Segment Open

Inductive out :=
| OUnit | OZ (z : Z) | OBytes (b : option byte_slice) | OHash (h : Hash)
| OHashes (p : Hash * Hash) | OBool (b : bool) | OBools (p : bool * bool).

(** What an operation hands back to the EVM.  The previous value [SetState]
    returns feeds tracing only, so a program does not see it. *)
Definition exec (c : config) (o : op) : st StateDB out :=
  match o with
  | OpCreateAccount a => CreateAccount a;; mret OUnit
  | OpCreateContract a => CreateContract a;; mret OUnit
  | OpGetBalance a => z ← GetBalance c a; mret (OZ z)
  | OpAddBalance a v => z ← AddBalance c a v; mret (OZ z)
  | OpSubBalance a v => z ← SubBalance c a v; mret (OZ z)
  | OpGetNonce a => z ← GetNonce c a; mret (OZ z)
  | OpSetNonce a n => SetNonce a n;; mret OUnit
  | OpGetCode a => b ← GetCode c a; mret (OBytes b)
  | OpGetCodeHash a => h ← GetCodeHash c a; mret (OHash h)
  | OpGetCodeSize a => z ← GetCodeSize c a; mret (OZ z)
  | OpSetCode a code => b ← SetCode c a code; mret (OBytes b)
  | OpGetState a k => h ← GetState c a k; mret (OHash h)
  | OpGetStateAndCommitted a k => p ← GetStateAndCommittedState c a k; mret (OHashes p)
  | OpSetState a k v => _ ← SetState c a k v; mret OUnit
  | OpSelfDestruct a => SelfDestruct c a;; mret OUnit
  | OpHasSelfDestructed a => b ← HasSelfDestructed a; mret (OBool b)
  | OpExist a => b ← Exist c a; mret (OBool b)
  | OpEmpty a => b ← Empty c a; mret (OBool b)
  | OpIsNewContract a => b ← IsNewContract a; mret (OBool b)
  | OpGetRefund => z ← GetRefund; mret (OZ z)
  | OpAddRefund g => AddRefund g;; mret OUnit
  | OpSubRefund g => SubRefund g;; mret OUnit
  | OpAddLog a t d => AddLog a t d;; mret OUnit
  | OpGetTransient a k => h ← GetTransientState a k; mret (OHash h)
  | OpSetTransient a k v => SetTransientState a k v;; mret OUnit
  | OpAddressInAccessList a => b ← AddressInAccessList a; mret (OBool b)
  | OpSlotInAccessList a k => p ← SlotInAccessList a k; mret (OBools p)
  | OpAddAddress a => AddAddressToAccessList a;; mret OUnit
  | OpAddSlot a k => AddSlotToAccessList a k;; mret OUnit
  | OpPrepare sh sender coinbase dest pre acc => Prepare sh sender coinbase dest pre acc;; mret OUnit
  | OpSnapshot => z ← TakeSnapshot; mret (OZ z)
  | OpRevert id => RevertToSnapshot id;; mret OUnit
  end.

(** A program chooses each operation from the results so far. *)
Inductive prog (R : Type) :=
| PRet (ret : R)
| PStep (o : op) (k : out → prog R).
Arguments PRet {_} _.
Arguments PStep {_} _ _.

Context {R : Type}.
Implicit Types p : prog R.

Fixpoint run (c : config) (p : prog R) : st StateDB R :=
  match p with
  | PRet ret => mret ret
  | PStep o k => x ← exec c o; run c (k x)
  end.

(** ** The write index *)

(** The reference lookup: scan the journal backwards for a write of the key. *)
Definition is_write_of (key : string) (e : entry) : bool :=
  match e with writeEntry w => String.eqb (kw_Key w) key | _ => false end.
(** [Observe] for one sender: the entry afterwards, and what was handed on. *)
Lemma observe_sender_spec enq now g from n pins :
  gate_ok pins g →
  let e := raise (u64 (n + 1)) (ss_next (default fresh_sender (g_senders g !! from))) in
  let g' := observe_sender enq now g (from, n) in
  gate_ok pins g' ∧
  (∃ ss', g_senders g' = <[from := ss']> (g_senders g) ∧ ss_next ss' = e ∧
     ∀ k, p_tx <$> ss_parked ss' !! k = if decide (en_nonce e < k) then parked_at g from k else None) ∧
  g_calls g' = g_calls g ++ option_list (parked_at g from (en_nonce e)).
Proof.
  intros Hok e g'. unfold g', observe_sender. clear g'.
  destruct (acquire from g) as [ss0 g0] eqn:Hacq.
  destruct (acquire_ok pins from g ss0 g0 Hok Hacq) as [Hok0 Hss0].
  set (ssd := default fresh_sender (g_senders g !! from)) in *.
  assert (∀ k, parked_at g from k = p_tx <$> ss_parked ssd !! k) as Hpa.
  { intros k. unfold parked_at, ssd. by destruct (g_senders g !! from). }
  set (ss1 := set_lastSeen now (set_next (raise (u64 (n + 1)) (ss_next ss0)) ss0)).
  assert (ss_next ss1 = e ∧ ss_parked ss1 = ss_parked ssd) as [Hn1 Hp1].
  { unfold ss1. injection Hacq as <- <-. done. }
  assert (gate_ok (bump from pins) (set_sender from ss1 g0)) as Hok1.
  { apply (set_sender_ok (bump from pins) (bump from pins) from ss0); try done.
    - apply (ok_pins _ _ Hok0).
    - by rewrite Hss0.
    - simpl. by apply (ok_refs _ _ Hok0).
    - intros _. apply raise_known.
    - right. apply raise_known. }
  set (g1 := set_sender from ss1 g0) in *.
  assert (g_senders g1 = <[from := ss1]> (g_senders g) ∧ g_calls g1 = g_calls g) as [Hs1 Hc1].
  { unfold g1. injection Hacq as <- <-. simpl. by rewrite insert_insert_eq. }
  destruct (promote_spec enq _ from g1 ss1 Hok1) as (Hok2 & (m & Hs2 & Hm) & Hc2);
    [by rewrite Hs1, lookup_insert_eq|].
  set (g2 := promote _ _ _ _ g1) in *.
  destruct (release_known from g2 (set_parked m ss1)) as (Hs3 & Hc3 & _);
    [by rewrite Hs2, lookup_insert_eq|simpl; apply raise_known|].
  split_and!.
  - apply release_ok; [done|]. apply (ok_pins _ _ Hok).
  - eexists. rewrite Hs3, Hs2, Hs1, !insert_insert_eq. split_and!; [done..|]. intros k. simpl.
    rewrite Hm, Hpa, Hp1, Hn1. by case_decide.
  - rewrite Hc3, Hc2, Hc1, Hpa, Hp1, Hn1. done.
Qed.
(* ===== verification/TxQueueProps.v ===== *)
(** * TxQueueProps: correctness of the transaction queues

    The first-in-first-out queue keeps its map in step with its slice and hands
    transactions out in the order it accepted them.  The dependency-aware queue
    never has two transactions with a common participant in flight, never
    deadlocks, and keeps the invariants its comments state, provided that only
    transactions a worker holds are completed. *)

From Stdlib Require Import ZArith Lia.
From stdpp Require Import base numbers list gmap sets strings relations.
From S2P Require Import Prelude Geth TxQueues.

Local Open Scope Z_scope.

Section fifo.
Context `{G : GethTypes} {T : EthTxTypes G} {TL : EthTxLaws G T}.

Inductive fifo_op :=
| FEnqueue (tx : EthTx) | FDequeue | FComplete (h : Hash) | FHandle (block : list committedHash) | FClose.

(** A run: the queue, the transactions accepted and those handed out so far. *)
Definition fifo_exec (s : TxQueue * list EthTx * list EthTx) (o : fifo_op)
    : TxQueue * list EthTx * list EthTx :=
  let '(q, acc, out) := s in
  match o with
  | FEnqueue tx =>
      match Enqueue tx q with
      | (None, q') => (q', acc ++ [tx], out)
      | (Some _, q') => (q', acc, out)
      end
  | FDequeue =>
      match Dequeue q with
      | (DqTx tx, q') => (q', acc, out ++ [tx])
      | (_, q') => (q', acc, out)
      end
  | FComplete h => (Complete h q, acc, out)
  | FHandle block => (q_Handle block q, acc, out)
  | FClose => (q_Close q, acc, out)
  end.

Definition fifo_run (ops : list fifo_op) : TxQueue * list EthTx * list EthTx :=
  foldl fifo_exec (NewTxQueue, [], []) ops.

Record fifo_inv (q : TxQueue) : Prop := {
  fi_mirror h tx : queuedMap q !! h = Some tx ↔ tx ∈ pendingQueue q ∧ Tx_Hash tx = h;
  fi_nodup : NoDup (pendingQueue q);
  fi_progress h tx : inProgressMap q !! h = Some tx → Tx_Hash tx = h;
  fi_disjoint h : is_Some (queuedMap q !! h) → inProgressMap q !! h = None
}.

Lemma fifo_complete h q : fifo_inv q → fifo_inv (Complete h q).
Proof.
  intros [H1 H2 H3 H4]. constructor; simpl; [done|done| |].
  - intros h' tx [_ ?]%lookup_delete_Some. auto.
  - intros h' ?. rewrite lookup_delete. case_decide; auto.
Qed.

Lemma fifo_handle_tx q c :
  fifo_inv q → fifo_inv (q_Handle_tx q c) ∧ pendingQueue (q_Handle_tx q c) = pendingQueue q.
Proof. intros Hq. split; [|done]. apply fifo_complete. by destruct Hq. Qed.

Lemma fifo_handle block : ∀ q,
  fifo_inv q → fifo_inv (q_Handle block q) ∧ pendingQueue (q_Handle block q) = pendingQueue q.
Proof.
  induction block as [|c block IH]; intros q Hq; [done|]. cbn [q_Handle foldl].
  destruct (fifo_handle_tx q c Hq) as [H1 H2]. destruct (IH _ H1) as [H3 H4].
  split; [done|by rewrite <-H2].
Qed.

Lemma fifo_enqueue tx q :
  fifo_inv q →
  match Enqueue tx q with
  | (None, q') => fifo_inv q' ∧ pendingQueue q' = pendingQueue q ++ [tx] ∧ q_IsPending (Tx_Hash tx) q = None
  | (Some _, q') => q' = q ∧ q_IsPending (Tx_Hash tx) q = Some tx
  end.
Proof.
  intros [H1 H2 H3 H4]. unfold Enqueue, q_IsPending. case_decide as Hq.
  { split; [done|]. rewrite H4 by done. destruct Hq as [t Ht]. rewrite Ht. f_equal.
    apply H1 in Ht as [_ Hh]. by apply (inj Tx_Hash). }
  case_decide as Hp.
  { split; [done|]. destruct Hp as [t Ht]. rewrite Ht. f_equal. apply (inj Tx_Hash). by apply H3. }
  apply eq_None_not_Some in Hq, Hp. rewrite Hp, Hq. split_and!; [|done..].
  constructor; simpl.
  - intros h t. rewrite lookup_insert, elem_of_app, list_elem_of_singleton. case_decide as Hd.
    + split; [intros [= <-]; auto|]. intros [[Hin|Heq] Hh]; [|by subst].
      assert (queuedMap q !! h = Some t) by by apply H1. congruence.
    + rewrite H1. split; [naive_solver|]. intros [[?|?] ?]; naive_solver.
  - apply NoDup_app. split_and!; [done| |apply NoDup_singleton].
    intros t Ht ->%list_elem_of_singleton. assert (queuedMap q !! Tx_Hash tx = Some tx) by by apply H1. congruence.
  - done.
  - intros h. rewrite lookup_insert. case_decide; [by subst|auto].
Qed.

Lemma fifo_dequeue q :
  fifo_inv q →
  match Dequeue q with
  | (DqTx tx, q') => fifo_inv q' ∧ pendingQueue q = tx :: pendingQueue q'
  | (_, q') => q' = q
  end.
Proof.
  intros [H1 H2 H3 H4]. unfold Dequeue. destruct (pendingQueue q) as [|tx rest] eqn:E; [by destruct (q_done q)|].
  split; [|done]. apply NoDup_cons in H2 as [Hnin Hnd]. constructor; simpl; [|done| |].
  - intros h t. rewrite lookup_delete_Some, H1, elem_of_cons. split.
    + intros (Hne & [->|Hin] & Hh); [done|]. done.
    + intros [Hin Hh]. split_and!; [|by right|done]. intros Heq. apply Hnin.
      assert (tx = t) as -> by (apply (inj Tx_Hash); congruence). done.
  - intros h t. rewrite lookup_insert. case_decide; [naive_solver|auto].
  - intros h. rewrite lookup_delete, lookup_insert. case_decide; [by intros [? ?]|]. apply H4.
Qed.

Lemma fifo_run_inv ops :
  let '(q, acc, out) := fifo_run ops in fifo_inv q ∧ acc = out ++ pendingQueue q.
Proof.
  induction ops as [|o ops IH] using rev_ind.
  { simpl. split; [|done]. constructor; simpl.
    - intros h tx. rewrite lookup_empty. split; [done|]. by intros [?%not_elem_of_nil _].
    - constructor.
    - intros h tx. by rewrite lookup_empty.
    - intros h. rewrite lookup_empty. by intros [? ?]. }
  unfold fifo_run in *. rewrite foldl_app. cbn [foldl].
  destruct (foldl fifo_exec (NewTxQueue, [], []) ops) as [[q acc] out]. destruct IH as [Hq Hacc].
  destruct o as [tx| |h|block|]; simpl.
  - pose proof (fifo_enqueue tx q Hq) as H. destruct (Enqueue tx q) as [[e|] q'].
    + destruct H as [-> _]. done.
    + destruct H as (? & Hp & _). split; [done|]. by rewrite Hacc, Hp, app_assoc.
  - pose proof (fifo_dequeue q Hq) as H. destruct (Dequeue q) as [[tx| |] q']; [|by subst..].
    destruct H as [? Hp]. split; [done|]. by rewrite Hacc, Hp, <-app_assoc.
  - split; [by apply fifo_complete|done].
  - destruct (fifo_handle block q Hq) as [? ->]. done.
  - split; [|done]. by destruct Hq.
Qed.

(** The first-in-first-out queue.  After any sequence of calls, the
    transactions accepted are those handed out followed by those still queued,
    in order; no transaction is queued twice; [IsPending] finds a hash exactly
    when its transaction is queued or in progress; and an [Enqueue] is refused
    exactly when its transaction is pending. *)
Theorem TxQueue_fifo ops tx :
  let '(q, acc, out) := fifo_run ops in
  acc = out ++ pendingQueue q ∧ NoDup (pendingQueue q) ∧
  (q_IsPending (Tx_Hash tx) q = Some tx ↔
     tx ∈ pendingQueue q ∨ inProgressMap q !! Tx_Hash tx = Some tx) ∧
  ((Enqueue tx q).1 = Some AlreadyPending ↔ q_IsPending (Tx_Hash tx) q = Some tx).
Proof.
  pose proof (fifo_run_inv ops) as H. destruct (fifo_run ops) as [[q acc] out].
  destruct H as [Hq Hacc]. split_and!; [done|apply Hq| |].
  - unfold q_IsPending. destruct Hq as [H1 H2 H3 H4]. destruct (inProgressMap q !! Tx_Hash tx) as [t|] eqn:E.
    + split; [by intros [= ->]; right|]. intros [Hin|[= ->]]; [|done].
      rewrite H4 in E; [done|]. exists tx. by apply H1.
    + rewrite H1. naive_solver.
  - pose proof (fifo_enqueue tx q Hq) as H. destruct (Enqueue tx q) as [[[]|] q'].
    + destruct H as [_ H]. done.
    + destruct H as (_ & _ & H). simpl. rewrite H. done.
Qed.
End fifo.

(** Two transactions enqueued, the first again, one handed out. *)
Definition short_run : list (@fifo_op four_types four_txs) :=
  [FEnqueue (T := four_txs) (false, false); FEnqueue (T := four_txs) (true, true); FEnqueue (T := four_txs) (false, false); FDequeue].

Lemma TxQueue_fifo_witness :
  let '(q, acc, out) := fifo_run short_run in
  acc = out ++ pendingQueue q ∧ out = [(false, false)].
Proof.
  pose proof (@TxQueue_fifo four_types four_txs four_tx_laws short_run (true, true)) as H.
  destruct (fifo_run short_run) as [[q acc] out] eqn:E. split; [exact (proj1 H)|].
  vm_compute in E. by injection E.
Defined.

Segment Closed

WHAT YOU WILL DO:
Quote the data above from the line containing "Local Open Scope Z_scope." to the line containing "fi_progress h tx", inclusive, and stop.

EXERCISE ANSWER:
Local Open Scope Z_scope.

Section fifo.
Context `{G : GethTypes} {T : EthTxTypes G} {TL : EthTxLaws G T}.

Inductive fifo_op :=
| FEnqueue (tx : EthTx) | FDequeue | FComplete (h : Hash) | FHandle (block : list committedHash) | FClose.

(** A run: the queue, the transactions accepted and those handed out so far. *)
Definition fifo_exec (s : TxQueue * list EthTx * list EthTx) (o : fifo_op)
    : TxQueue * list EthTx * list EthTx :=
  let '(q, acc, out) := s in
  match o with
  | FEnqueue tx =>
      match Enqueue tx q with
      | (None, q') => (q', acc ++ [tx], out)
      | (Some _, q') => (q', acc, out)
      end
  | FDequeue =>
      match Dequeue q with
      | (DqTx tx, q') => (q', acc, out ++ [tx])
      | (_, q') => (q', acc, out)
      end
  | FComplete h => (Complete h q, acc, out)
  | FHandle block => (q_Handle block q, acc, out)
  | FClose => (q_Close q, acc, out)
  end.

Definition fifo_run (ops : list fifo_op) : TxQueue * list EthTx * list EthTx :=
  foldl fifo_exec (NewTxQueue, [], []) ops.

Record fifo_inv (q : TxQueue) : Prop := {
  fi_mirror h tx : queuedMap q !! h = Some tx ↔ tx ∈ pendingQueue q ∧ Tx_Hash tx = h;
  fi_nodup : NoDup (pendingQueue q);
  fi_progress h tx : inProgressMap q !! h = Some tx → Tx_Hash tx = h;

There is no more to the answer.